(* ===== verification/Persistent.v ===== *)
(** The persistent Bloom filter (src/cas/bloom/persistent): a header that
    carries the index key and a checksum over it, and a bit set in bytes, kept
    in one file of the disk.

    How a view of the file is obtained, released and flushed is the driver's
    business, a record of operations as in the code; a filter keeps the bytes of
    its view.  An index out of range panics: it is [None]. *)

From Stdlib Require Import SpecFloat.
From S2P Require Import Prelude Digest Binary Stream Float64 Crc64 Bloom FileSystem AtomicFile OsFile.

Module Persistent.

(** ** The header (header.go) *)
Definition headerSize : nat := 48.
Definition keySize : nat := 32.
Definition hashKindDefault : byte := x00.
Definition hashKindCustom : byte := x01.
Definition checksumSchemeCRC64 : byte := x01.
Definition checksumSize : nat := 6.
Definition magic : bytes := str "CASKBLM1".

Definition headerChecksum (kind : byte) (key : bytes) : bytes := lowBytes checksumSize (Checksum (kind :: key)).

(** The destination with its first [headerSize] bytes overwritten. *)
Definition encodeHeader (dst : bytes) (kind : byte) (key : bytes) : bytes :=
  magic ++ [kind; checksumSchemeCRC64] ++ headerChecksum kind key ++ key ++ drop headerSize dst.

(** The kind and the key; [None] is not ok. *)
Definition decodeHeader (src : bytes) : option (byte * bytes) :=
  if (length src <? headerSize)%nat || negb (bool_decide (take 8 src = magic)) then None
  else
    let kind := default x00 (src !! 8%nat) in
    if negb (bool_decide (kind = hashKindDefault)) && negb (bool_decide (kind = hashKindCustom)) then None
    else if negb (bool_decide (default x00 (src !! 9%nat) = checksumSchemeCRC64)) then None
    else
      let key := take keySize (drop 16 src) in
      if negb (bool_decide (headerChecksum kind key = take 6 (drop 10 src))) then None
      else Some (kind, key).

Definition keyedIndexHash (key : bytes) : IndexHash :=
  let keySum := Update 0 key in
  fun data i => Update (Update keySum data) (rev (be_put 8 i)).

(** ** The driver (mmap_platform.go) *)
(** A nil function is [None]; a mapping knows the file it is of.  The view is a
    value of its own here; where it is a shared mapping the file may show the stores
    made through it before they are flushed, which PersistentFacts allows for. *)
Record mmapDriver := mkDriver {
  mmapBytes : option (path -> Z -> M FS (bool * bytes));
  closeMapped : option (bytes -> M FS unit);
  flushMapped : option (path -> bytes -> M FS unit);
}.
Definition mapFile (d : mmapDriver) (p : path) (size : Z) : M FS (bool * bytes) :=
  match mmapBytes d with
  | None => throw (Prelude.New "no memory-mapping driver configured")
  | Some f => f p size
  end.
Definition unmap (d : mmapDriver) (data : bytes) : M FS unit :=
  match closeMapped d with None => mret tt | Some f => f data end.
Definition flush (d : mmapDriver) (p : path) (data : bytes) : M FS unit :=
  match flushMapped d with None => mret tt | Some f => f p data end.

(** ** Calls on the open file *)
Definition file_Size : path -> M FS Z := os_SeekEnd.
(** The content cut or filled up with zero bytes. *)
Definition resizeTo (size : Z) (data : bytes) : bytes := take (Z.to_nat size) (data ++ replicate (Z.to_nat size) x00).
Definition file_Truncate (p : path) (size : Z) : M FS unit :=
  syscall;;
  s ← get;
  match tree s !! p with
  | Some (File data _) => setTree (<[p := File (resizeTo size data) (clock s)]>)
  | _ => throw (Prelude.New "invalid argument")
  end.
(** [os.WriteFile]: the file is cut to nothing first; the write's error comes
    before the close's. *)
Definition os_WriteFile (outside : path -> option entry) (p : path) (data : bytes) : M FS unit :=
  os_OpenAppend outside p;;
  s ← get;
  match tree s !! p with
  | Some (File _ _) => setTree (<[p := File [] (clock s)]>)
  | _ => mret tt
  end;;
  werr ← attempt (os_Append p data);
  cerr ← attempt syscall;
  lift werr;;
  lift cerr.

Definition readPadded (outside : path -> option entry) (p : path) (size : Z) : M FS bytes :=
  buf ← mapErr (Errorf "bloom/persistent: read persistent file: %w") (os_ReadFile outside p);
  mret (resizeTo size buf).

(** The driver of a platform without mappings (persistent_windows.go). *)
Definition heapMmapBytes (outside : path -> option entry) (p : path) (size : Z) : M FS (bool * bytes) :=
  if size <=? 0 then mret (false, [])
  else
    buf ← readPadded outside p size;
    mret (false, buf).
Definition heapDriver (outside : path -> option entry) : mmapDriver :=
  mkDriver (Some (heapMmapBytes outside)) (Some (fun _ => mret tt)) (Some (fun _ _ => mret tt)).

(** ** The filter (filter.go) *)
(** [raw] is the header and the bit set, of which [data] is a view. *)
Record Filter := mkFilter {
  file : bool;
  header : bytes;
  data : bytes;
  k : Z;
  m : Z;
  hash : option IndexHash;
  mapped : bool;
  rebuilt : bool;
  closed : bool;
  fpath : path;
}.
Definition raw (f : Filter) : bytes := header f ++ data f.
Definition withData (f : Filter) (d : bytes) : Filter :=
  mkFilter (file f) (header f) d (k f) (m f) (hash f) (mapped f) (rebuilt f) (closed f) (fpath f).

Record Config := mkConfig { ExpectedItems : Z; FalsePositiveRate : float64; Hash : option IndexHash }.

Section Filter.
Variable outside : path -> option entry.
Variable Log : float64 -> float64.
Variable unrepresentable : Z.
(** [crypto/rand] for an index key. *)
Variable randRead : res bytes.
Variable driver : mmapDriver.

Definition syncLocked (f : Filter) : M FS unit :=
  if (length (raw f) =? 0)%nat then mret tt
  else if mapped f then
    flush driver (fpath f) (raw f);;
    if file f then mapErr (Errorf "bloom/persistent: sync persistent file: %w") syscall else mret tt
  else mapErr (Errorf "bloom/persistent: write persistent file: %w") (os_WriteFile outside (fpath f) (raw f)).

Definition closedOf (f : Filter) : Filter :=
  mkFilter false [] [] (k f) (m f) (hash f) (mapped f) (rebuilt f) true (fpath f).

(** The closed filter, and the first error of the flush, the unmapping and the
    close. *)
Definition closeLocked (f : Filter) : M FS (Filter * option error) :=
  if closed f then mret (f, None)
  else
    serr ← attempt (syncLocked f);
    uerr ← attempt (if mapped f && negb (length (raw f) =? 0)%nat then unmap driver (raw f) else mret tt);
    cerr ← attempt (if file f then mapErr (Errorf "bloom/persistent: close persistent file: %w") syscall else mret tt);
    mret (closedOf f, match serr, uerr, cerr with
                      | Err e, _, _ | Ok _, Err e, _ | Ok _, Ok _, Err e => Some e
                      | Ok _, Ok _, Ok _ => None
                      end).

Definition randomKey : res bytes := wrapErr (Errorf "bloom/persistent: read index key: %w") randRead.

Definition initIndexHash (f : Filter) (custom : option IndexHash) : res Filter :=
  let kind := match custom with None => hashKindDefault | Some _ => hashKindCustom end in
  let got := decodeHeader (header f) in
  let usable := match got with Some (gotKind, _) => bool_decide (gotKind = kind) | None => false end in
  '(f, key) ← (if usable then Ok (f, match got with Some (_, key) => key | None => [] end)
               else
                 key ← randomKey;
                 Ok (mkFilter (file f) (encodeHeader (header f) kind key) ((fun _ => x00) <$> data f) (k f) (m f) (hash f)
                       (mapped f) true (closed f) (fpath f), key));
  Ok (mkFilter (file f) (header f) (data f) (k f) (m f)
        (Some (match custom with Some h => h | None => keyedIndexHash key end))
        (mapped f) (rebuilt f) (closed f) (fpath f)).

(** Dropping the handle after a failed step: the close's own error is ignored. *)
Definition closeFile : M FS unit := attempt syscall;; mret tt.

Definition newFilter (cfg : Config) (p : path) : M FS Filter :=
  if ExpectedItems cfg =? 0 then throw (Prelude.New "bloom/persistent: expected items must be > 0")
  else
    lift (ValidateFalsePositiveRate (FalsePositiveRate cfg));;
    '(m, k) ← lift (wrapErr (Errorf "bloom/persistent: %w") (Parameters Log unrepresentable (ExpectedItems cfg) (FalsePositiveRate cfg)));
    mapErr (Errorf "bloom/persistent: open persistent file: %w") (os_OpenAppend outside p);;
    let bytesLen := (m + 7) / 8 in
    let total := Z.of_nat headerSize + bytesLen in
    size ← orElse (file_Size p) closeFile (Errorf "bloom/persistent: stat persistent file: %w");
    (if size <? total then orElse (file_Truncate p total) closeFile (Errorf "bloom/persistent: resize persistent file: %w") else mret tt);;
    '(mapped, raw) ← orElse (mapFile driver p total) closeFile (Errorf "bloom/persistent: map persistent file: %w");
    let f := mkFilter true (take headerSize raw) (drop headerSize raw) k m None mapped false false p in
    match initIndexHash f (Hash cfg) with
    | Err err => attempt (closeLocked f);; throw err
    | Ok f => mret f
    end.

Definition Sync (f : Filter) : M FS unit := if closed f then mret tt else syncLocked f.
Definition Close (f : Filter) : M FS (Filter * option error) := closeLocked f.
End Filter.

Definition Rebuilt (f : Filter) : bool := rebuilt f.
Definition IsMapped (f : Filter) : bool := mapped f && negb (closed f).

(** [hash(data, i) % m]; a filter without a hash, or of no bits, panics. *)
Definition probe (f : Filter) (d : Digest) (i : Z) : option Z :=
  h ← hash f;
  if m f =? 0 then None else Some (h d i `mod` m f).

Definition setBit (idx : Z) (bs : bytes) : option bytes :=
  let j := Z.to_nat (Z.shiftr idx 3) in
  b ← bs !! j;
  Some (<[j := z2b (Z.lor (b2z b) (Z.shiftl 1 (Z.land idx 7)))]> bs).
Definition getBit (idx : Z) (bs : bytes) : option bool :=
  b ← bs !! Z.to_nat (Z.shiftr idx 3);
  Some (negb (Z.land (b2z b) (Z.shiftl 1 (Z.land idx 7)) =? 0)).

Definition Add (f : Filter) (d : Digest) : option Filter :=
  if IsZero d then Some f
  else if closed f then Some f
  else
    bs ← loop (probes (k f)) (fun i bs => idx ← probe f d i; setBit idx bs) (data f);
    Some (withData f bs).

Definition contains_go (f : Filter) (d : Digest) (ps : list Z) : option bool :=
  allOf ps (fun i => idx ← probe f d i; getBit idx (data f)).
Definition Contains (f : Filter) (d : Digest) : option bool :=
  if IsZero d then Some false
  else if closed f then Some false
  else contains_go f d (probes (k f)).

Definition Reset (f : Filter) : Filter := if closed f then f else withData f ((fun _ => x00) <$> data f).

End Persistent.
○ ○ ○
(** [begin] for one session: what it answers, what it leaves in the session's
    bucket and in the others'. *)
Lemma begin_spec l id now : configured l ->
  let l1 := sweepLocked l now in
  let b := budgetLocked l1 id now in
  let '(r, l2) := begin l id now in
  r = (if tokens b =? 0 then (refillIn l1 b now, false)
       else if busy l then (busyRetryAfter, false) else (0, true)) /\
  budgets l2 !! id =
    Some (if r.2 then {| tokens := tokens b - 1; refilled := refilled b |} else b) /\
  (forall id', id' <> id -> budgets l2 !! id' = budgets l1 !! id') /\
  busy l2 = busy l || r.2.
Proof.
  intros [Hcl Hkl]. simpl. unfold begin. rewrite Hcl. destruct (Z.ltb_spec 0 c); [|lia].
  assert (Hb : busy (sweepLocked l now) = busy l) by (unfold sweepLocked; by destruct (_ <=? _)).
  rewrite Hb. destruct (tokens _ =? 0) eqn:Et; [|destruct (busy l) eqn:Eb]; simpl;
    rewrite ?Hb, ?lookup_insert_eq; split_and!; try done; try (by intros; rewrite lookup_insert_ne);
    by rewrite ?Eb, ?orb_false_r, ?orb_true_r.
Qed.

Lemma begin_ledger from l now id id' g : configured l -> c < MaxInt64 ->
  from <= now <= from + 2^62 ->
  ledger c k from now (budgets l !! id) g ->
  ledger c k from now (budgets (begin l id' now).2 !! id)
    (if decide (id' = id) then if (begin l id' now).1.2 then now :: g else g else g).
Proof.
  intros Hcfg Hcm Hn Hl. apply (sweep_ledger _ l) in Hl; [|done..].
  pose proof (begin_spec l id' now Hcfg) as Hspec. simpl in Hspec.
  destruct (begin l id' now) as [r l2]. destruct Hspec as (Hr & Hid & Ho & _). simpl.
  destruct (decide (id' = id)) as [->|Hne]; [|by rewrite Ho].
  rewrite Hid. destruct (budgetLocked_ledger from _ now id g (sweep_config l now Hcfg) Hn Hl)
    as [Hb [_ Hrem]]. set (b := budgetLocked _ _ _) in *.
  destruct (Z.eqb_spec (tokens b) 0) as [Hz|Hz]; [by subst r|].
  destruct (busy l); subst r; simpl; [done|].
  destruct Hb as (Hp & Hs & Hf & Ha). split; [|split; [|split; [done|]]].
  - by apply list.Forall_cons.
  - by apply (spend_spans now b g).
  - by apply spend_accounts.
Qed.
○ ○ ○
## Work item
Search the listing above for "wrapErr" and copy every line that has it.

## Answer to this exercise
Definition randomKey : res bytes := wrapErr (Errorf "bloom/persistent: read index key: %w") randRead.
    '(m, k) ← lift (wrapErr (Errorf "bloom/persistent: %w") (Parameters Log unrepresentable (ExpectedItems cfg) (FalsePositiveRate cfg)));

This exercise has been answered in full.